Copy word for word, please, the lines of the entries below running from the one containing "Definition save (t" to the one containing "if qle (min_interval", both ends included.

DATA TO EXAMINE ▸
--- START ---
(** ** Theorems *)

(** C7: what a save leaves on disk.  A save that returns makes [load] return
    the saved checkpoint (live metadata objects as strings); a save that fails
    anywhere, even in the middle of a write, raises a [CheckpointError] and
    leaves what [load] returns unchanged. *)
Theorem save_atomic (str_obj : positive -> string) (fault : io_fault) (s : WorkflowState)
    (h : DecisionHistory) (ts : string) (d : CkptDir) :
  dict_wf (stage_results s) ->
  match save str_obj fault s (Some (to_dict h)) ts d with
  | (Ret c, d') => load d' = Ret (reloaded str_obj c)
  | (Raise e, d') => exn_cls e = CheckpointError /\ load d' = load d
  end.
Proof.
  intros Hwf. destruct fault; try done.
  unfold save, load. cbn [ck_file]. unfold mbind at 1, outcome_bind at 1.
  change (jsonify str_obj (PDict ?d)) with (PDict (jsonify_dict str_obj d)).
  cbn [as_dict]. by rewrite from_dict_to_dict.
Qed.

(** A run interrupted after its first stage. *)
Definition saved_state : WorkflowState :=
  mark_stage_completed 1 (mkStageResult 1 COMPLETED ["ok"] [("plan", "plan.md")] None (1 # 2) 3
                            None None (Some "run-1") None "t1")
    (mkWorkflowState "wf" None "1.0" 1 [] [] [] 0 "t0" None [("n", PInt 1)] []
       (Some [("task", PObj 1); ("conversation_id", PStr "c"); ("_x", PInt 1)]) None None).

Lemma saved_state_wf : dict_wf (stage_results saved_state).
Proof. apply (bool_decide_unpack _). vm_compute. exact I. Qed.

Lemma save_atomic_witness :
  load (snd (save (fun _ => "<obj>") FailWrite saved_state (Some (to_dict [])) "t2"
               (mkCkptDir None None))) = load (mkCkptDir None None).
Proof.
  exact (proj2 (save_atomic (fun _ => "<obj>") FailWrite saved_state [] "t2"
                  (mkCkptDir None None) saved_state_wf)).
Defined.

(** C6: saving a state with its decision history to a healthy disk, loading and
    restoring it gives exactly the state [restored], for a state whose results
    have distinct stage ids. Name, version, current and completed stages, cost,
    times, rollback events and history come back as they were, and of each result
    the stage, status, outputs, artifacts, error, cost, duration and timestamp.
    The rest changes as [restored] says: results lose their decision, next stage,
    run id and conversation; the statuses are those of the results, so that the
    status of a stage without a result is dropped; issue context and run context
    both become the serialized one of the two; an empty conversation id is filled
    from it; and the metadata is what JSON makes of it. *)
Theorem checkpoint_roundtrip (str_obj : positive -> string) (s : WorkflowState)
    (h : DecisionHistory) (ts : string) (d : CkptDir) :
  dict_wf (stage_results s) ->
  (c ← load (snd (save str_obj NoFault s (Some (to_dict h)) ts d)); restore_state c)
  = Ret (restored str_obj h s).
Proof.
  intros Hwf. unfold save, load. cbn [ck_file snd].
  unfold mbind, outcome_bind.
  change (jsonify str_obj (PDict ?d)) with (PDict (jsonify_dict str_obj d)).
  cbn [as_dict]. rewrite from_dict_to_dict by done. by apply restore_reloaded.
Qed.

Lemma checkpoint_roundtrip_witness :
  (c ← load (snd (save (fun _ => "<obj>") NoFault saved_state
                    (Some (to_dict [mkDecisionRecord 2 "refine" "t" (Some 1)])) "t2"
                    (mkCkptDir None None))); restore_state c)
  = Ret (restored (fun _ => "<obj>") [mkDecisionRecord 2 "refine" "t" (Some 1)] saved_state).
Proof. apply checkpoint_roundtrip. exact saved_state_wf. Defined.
--- END ---
--- START ---
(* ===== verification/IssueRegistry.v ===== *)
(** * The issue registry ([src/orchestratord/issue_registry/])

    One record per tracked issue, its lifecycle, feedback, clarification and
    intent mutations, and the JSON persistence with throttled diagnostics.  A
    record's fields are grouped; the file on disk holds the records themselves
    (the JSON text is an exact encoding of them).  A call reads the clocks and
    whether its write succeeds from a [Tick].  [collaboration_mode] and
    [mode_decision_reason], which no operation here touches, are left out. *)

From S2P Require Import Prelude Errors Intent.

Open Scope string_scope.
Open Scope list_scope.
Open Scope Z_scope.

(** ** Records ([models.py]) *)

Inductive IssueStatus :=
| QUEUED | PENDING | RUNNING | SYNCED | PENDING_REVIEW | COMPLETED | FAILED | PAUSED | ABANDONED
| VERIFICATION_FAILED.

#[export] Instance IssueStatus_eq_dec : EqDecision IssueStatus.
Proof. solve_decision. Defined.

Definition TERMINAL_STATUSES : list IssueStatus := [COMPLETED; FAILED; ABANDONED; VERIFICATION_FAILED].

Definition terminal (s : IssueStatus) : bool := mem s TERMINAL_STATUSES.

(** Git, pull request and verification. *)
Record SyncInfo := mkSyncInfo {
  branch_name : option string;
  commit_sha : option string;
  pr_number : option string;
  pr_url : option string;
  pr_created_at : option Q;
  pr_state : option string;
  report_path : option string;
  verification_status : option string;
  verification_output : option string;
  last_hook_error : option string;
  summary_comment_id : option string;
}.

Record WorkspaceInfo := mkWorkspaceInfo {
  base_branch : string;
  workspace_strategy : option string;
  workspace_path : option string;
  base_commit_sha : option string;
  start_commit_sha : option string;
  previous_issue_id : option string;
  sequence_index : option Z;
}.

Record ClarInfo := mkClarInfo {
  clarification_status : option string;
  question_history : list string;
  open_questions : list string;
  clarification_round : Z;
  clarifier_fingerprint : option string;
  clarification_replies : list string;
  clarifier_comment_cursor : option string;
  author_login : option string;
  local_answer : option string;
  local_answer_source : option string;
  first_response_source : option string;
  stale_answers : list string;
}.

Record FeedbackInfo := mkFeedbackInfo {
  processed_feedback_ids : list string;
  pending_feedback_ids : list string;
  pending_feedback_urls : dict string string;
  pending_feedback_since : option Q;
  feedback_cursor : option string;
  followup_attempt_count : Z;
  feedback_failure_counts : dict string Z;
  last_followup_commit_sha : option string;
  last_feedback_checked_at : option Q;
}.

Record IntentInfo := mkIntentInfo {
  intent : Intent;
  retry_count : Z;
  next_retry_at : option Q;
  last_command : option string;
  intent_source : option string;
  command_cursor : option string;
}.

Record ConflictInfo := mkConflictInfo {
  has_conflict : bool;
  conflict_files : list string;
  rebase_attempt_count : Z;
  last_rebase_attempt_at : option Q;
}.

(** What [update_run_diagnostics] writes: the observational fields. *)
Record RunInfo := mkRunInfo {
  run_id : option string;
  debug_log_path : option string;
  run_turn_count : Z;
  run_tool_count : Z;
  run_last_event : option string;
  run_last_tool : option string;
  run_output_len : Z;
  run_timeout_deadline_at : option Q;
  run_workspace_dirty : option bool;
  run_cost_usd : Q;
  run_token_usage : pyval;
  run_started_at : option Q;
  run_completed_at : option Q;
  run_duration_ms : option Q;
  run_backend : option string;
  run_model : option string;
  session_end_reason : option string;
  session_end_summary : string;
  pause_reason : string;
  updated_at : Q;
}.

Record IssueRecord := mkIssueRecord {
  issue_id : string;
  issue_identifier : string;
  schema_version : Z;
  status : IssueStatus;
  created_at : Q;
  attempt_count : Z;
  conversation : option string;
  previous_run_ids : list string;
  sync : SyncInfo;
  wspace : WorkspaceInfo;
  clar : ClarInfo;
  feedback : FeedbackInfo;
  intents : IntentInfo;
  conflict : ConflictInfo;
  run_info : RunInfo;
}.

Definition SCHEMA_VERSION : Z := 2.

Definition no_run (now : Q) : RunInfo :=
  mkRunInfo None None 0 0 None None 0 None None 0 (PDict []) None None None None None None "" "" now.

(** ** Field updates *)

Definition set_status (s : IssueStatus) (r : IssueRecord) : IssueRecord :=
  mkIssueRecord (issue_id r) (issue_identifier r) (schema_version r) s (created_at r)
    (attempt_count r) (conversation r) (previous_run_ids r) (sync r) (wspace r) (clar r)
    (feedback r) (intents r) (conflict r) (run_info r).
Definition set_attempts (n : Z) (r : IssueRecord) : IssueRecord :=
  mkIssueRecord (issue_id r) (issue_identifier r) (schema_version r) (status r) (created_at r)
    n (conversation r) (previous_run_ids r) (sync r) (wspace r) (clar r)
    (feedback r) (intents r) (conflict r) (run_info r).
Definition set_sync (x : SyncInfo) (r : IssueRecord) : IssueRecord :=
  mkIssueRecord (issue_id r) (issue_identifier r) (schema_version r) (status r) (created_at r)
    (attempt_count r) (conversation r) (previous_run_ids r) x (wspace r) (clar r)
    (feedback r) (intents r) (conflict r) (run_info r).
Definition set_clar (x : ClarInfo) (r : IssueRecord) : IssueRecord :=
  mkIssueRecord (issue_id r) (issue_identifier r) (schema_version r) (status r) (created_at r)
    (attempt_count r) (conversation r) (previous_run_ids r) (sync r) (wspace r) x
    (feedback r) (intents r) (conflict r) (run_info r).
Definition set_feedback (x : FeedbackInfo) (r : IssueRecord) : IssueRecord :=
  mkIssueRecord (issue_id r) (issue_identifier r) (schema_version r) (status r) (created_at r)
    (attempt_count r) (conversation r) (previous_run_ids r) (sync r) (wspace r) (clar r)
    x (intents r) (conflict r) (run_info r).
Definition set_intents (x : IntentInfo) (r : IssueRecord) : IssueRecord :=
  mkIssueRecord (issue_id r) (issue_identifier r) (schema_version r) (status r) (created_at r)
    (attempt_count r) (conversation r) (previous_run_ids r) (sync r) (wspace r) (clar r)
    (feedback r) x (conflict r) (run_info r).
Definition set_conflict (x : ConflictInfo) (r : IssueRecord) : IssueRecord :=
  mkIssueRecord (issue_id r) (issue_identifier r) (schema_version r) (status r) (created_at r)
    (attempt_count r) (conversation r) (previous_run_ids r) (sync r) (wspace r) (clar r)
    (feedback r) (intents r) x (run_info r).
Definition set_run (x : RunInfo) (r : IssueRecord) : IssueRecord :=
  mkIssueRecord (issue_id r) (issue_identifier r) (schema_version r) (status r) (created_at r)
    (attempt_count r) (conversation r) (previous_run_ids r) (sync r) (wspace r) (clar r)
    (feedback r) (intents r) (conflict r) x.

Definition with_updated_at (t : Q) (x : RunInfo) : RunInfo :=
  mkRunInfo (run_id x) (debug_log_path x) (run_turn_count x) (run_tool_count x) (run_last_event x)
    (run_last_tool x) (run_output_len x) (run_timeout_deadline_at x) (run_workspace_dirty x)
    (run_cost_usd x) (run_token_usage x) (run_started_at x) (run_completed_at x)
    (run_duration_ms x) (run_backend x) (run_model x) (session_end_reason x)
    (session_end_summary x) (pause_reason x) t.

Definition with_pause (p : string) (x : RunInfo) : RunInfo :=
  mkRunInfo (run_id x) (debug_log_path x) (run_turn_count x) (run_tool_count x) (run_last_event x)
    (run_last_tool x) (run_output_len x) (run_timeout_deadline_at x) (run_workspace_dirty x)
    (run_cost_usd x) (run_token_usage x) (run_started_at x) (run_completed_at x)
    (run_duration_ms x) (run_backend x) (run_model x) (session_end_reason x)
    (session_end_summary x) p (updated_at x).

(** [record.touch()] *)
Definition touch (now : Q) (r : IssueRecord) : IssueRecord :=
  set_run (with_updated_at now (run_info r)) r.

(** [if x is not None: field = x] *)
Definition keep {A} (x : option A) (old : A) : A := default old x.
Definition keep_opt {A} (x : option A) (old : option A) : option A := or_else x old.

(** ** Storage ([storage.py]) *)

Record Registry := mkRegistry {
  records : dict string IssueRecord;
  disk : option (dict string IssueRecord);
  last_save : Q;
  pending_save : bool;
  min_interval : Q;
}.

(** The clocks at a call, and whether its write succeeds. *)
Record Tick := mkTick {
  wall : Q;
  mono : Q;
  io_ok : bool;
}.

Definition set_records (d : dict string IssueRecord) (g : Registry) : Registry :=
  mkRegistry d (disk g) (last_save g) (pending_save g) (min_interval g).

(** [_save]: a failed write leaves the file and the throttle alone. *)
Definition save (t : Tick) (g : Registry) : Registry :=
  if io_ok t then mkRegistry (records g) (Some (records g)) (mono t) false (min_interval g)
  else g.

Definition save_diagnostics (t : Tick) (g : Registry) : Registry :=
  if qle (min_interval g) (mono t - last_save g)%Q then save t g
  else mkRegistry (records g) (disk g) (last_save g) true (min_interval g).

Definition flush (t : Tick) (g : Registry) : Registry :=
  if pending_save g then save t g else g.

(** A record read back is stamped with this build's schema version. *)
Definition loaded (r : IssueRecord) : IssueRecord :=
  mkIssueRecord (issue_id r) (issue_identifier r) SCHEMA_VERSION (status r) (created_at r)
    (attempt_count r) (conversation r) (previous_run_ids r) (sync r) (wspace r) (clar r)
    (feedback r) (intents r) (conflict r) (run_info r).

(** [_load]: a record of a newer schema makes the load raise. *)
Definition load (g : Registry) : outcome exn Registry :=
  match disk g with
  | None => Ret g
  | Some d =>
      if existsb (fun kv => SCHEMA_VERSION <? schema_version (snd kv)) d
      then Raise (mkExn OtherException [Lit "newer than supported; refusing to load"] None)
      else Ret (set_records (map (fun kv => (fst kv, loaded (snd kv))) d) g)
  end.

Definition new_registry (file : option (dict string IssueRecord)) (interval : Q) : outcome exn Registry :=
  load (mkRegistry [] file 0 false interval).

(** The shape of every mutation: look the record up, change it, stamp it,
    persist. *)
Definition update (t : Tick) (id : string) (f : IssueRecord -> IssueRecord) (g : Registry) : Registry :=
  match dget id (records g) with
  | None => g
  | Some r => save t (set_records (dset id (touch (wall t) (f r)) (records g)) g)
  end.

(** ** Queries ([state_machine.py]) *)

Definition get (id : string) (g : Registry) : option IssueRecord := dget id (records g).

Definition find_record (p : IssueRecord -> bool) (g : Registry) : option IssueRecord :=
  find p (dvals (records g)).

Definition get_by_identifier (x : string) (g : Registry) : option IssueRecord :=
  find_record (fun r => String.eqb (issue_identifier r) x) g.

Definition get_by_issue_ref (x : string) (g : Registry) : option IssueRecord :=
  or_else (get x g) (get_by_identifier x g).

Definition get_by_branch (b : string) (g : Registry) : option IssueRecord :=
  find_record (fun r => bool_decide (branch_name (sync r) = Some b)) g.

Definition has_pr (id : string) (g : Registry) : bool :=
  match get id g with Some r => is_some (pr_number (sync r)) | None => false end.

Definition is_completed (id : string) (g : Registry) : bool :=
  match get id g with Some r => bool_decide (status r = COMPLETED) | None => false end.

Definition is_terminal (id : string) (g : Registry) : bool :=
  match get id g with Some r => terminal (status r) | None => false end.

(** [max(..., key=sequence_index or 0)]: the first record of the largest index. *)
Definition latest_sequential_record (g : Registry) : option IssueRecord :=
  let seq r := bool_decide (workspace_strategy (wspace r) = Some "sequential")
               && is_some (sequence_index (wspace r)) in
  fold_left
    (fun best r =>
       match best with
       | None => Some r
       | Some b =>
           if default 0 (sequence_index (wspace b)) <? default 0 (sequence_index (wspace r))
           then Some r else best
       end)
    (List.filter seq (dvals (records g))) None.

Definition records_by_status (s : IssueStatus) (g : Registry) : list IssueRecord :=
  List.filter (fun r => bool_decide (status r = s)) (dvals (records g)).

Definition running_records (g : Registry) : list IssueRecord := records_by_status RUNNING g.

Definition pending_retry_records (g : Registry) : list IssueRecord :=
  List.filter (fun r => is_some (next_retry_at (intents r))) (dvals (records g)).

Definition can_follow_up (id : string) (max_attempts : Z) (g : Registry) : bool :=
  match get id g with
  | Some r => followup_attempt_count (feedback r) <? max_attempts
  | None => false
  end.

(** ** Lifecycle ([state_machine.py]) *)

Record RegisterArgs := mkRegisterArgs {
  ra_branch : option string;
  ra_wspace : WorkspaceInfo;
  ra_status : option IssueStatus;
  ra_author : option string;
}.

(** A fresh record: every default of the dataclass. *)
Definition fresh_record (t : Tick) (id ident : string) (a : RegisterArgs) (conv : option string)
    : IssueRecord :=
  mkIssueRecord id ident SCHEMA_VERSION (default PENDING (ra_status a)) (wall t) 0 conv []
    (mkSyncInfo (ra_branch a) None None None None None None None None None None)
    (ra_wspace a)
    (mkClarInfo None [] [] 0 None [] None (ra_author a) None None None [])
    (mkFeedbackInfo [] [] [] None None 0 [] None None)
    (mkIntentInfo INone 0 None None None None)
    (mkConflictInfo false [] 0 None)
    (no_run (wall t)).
--- END ---
TASK SOLUTION ▸
Definition save (t : Tick) (g : Registry) : Registry :=
  if io_ok t then mkRegistry (records g) (Some (records g)) (mono t) false (min_interval g)
  else g.

Definition save_diagnostics (t : Tick) (g : Registry) : Registry :=
  if qle (min_interval g) (mono t - last_save g)%Q then save t g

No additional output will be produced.